At bedtime, I snuggle under my thick blanket. I begin to hear voices and see images, the voices and images of despair across our world. Who is causing all these? Are ‘they’ causing these miseries, or are we letting them happen?  Dream and reality have become one.  In our world things happen when you don’t want them to, and things don’t happen when you want them to. But a promise of love slaps the demons from my mind.

I lie still beneath the heavy blanket. But my sadness and the anxieties are alert and kicking. I have become the night flow of the river beneath the surface, engaged in a skirmish with the current.  I pray that those voices and images of distress may drift away on the tranquil surface.  

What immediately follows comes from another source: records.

(** * Merkle-Patricia-Trie proofs of the Erigon [trie] package

    A shallow embedding of [Prove], the node decoder ([decodeNode],
    [decodeShort], [decodeFull], [decodeRef]), [proofMap], [verifyProof],
    [VerifyAccountProofByHash] and [VerifyStorageProofByHash], and the
    properties of the proof builder and verifier established on it.

    Go values are modelled as follows: a [byte] is a [Z] in [0, 256), a
    [[]byte] is a [list Z], an [int] is a [Z], a [common.Hash] is the list
    of its 32 bytes, a Go [map[common.Hash]T] is a [gmap (list Z) T], and a
    Go [error] is a value of the inductive type [error] (one constructor
    per message of the source). *)

From Stdlib Require Import ZArith List Lia Bool ZifyBool.
From stdpp Require Import base option list gmap fin_maps.
Import ListNotations.
Local Open Scope Z_scope.

Abbreviation bytes := (list Z).

(** ** Errors and results *)

Inductive error : Type :=
  (* erigon-lib/rlp *)
  | ErrUnexpectedEOF
  | ErrCanonSize
  | ErrValueTooLarge
  | ErrExpectedString
  | ErrExpectedList
  (* decodeRef *)
  | ErrEmbeddedTooLarge            (* embedded nodes must be less than hash size *)
  | ErrInvalidStringSize (n : Z)   (* invalid RLP string size %d (want 0 through 32) *)
  (* decodeNode *)
  | ErrZeroLength                  (* nodes must not be zero length *)
  | ErrInvalidListElems (c : Z)    (* invalid number of list elements: %v *)
  (* verifyProof *)
  | ErrFullNodeValue               (* full nodes should not have values *)
  | ErrShortHexTooLong (n k : Z)   (* len(shortHex)=%d must be leq len(key)=%d *)
  | ErrMissingHash (h : bytes)     (* missing hash %s *)
  | ErrOutOfOrder (expected next : Z)
                                   (* proof elements present but not in expected order *)
  | ErrValueNodeKey (key : bytes)  (* value node should have zero length remaining in key *)
  | ErrUnusedElements              (* not all proof elements were used *)
  | ErrUnexpectedType              (* unexpected type: %T *)
  (* Prove *)
  | ErrHashNodeUnexpected (key : bytes) (fromLevel : Z)
                                   (* encountered hashNode unexpectedly *)
  | ErrHasher                      (* an error reported by hasher.hashChildren *)
  (* VerifyAccountProofByHash, VerifyStorageProofByHash *)
  | ErrProofMap (e : error)        (* could not construct proofMap: %w *)
  | ErrVerifyProof (e : error)     (* could not verify proof: %w *)
  | ErrAbsentNonce                 (* account is not in state, but has non-zero nonce *)
  | ErrAbsentBalance               (* account is not in state, but has balance *)
  | ErrAbsentStorageHash           (* account is not in state, but has non-empty storage hash *)
  | ErrAbsentCodeHash              (* account is not in state, but has non-empty code hash *)
  | ErrAccountMismatch (value expected : bytes)
                                   (* account bytes from proof do not match expected *)
  | ErrEmptyRootNonZero            (* empty storage root cannot have non-zero values *)
  | ErrEmptyRootProof              (* empty storage root should have RLP encoding of empty proof *)
  | ErrZeroRootProof               (* zero storage root should have empty proof *)
  | ErrStorageMismatch (value expected : bytes)
                                   (* storage value from proof does not match expected *)
  (* not a Go error: the recursion bound of a bounded loop of this model
     was reached; the totality lemmas show that the top-level functions
     never return it *)
  | ErrFuel.

Inductive result (A : Type) : Type :=
  | Ok (a : A)
  | Err (e : error).
Arguments Ok {A} a.
Arguments Err {A} e.

Definition rbind {A B} (r : result A) (f : A -> result B) : result B :=
  match r with
  | Ok a => f a
  | Err e => Err e
  end.

Notation "'let*' x ':=' r 'in' k" := (rbind r (fun x => k))
  (at level 10, x pattern, r at level 100, k at level 200).

Definition is_ok {A} (r : result A) : Prop := exists a, r = Ok a.
Definition is_err {A} (r : result A) : Prop := exists e, r = Err e.

Definition len (b : bytes) : Z := Z.of_nat (length b).

(** ** Keccak-256 *)

(** Modelled from the spec: [crypto.Keccak256Hash] is not among the
    sources at hand; the spec treats it as "a pure function from byte
    string to 32-byte digest".  It is the Keccak-f[1600] sponge with rate
    136 and the legacy padding. *)
Module Keccak.

Definition mask64 : Z := 0xFFFFFFFFFFFFFFFF.

Definition rotl64 (x n : Z) : Z :=
  Z.lor (Z.land (Z.shiftl x n) mask64) (Z.shiftr x (64 - n)).

Definition rotc : list Z :=
  [0; 1; 62; 28; 27; 36; 44; 6; 55; 20; 3; 10; 43; 25; 39;
   41; 45; 15; 21; 8; 18; 2; 61; 56; 14].

Definition rndc : list Z :=
  [0x0000000000000001; 0x0000000000008082; 0x800000000000808A;
   0x8000000080008000; 0x000000000000808B; 0x0000000080000001;
   0x8000000080008081; 0x8000000000008009; 0x000000000000008A;
   0x0000000000000088; 0x0000000080008009; 0x000000008000000A;
   0x000000008000808B; 0x800000000000008B; 0x8000000000008089;
   0x8000000000008003; 0x8000000000008002; 0x8000000000000080;
   0x000000000000800A; 0x800000008000000A; 0x8000000080008081;
   0x8000000000008080; 0x0000000080000001; 0x8000000080008008].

And I pray. I pray for their peace and mine. May all living things be at peace?

 

Khet Mar is a Burmese journalist, novelist, short story writer, poet and essayist who has actively written about the truth lives of ordinary people and the current situation in Burma. Trained as a chemist, Khet Mar embarked on a writing career and published the novel “Wild Snowy Night”, three collections of short stories and a volume of essays. Her works have translated into Japanese, Spanish and English, broadcast and made into a short film in Japan. In 2007 she participated in the prestigious International Writing Program at University of Iowa. In addition to her writing, Khet Mar is a community developer and environmental activist. She is one of the founders of the Zagawa Environment Network, which brings together writers and journalists focusing on environmental issues in the region. She was also a volunteer teacher for a school aimed to help young children living with HIV/AIDS and worked as an organizer for other Monastic Orphanage Education Schools in Rangoon, Burma.  In 2009 she was a featured writer at the PEN Word Voices Festival, and is currently writer-in-residence at City of Asylum/Pittsburgh, which provides sanctuary to writers exiled under threat of severe persecution in their native countries. In April 2011, Khet Mar participated in Writers in Motion, which is sponsored through grant funds provided by the Bureau of Educational and Cultural Affairs at the US Department of State. She is currently working as a staff writer at the Sampsonia Way online sponsored by City of Asylum/Pittsburgh. 

"Night Flow" illustration by Than Htay Maung 

Than Htay Maung was born in 1958 in Pathien, Burma. He lives in Pittsburgh with his wife Khet Mar, City of Asylum/Pittsburgh's writer-in-residence. His installation work, created out of found materials, is politically charged commentary on news and its veracity and dissemination to the public. Whether making an installation about satellite news distribution in Burma or sending SOS bottles filled with commentary down the Irrawaddy River, Than Htay Maung’s work always asks the viewer to question what he or she believes to be the truth. He has previously exhibited in a Gestures exhibition at the Mattress Factory and in New York.